Classé 1002e de la WTA, Jeanjean va gravir la pente en s’installant à Toulouse en septembre 2020 avec Kevin Blandy, préparateur physique à la section tennis du Stade Toulousain. Celui qui s’entraîne et Hugo Gaston, le répare physiquement. Même lui n’a pas encore réussi à convaincre le joueur, désormais 227e joueur mondial, de préférer plus souvent le quinoa à McDonald’s.

“Elle n’est pas du tout organisée en tant que professionnelle. Elle n’est pas prête aux sacrifices en matière de gestion de carrière. Elle doit faire des sacrifices au niveau de la nutrition, du sommeil, de la récupération, de l’organisation ou encore de la relation avec les coachs. Elle vit à droite et à gauche et vit avec ses capacités, qui sont super élevées, mais il lui manque encore beaucoup de choses pour s’élever beaucoup plus haut. Même si ce qu’elle fait est déjà formidable », a déclaré Kevin Blandy, qui n’a pas pu rejoindre sa protégée depuis le début du tournoi.

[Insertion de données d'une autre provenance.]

Lemma serve_replays i env1 env2 w1 w2 :
  similar w1 w2 -> steady w1 -> steady w2 -> env_quit env1 = false -> env_quit env2 = false ->
  s_state (w_session w2) <> stateClosed -> framed i ->
  replays (serve i) env1 env2 w1 w2.
Proof.
  intros Hs H1 H2 Hq1 Hq2 Hst Hf. destruct (similar_fields _ _ Hs) as (r & l & o & rd & Hw & _).
  destruct i as [frame|].
  - set (count := fun s : session R => set_s_pdusRead (s_pdusRead s +64 1) s).
    assert (similar (upd count w1) (upd count w2)) as Hs' by (by apply similar_upd).
    assert (steady (upd count w1)) as H1' by (by apply steady_label).
    assert (steady (upd count w2)) as H2' by (by apply steady_label).
    pose proof (Decode_total frame) as Htot. destruct (Decode frame) as [p|err|] eqn:Hd; [| |done].
    + destruct (handle_replays p env1 env2 _ _ Hs' H1' H2' Hq1 Hq2)
        as (w1' & w2' & log & Hr1 & Hr2 & Hrest).
      exists w1', w2', log. split; [by eapply handleFrame_run|]. split; [by eapply handleFrame_run|]. exact Hrest.
    + destruct (rejectMalformed_run (R := R) frame err Hf) as [p Hrej].
      eexists _, _, None. split; [by eapply handleFrame_reject_run|]. split; [by eapply handleFrame_reject_run|].
      split; [|split; [by apply steady_add_out|]; by split; [apply steady_add_out|]].
      destruct p; [by apply similar_send | unfold reject_out; by rewrite !add_out_nil].
  - exists (flushed_world env1 w1), (flushed_world env2 w2), None.
    split; [apply flushSchedule_run; by rewrite Hw|]. split; [by apply flushSchedule_run|].
    split; [|split; [by apply steady_flushed|]; by split; [apply steady_flushed|]].
    unfold flushed_world. replace (s_canReceive (w_session w1)) with (s_canReceive (w_session w2)) by (by rewrite Hw).
    destruct Hs as [Hses Hfx Hch Hr Hq]. split; simpl; try done; [by rewrite Hw|].
    rewrite !fmap_app, !dispatches_content. by apply (rr_flush _ HRel).
Qed.

End Similar.

(** ** Runs *)

(** One input, the environment it is served in, and what the other binds of the
    SMSC do before it. *)
Record turn := mkTurn {
  t_input : input;
  t_env : Env;
  t_others : virtualSMSC -> virtualSMSC
}.

(** The record a step added to the journal. *)
Definition newRecord (r r' : Recorder) : option RecordedPDU :=
  if total r' =? total r then None else set_Index 0 <$> ring r' !! Z.to_nat (total r mod capN r).

Section Run.
Context {R : Type} `{RandSource R}.
Implicit Types (w : world R).

(** The other binds act at will once this one is bound; until then its ordinal
    is not taken, and they are held still. *)
Definition interfered (f : virtualSMSC -> virtualSMSC) w : world R :=
  if bool_decide (s_state (w_session w) = stateOpen) then w else upd_v f w.

(** Serves the inputs until the session closes; the journal entries come with it. *)
Fixpoint serve_all (turns : list turn) w : may_panic (list RecordedPDU * world R) :=
  match turns with
  | [] => Ok ([], w)
  | t :: turns =>
      if bool_decide (s_state (w_session w) = stateClosed) then Ok ([], w)
      else
        let w := interfered (t_others t) w in
        let* r := serve (t_input t) (t_env t) w in
        let* rest := serve_all turns r.2 in
        Ok (option_list (newRecord (v_recorder (w_smsc w)) (v_recorder (w_smsc r.2))) ++ rest.1, rest.2)
  end.

Definition start (v : virtualSMSC) (now : Z) : world R := mkWorld (newSession v now) v [] 0.

End Run.

(** What the other binds may do: whatever leaves the configuration and the
    engines alone and the journal well formed. *)
Definition honest (f : virtualSMSC -> virtualSMSC) : Prop :=
  forall v, fixed (f v) = fixed v /\ (ring_ok (v_recorder v) -> ring_ok (v_recorder (f v))).

Record calm (t : turn) : Prop := {
  cm_quit : env_quit (t_env t) = false;
  cm_frame : framed (t_input t);
  cm_others : honest (t_others t)
}.

Lemma word_succ_neq a : a +64 1 <> a.
Proof. unfold u64. rewrite Z.mod_eq by lia. change (2 ^ 64) with 18446744073709551616. lia. Qed.

Lemma newRecord_journaled log r r' :
  ring_ok r -> journaled log r r' -> newRecord r r' = set_Index 0 <$> log.
Proof.
  intros [Hc Hl]. unfold journaled, newRecord. destruct log as [rec|].
  2: { intros ->. by rewrite Z.eqb_refl. }
  unfold Append, go_mod, slice_set. pose proof (Z.mod_pos_bound (total r) (capN r) Hc) as Hm.
  replace (capN r =? 0) with false by (symmetry; bool_lia). rewrite obind_Ok.
  replace ((0 <=? total r mod capN r) && (total r mod capN r <? len (ring r))) with true
    by (symmetry; apply andb_true_iff; split; bool_lia).
  rewrite obind_Ok. intros [= <-]. simpl.
  replace (total r +64 1 =? total r) with false by (symmetry; apply Z.eqb_neq, word_succ_neq).
  rewrite list_lookup_insert_eq by lia. done.
Qed.

Section Runs.
Context {R : Type} `{RandSource R}.
Implicit Types (w : world R).

Lemma interfered_session f w : w_session (interfered f w) = w_session w.
Proof. unfold interfered. by case_bool_decide. Qed.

“S’il atteint le top 50, je ne serai pas surpris”

Cependant, lui, comme tous ceux qui se battent avec Leolia, est unanime : son talent est immense. Et à 26 ans, le meilleur ne fait peut-être que commencer. “C’est Cendrillon. J’entends beaucoup de gens dire que la ronde est terminée, mais non, ce n’est que le début. Cela doit continuer. S’il entre dans le top 50, je ne serai pas surpris. Avec ce type de filles, ce type de profil, tout est possible », a déclaré Nicholas Pietrowski.

Pour continuer l’ascension, veillez à ne pas trop modifier la personnalité de Leo. “Si on le formate dans un cadre trop rigide, ça va le faire exploser. L’amener de plus en plus à ça, d’accord, mais il faut garder son côté humain et ne pas le formater”, a déclaré Guillaume Herbach. La seule façon de rattraper le temps perdu au tennis sans jeter tout ce que le champion a appris dans la vraie vie.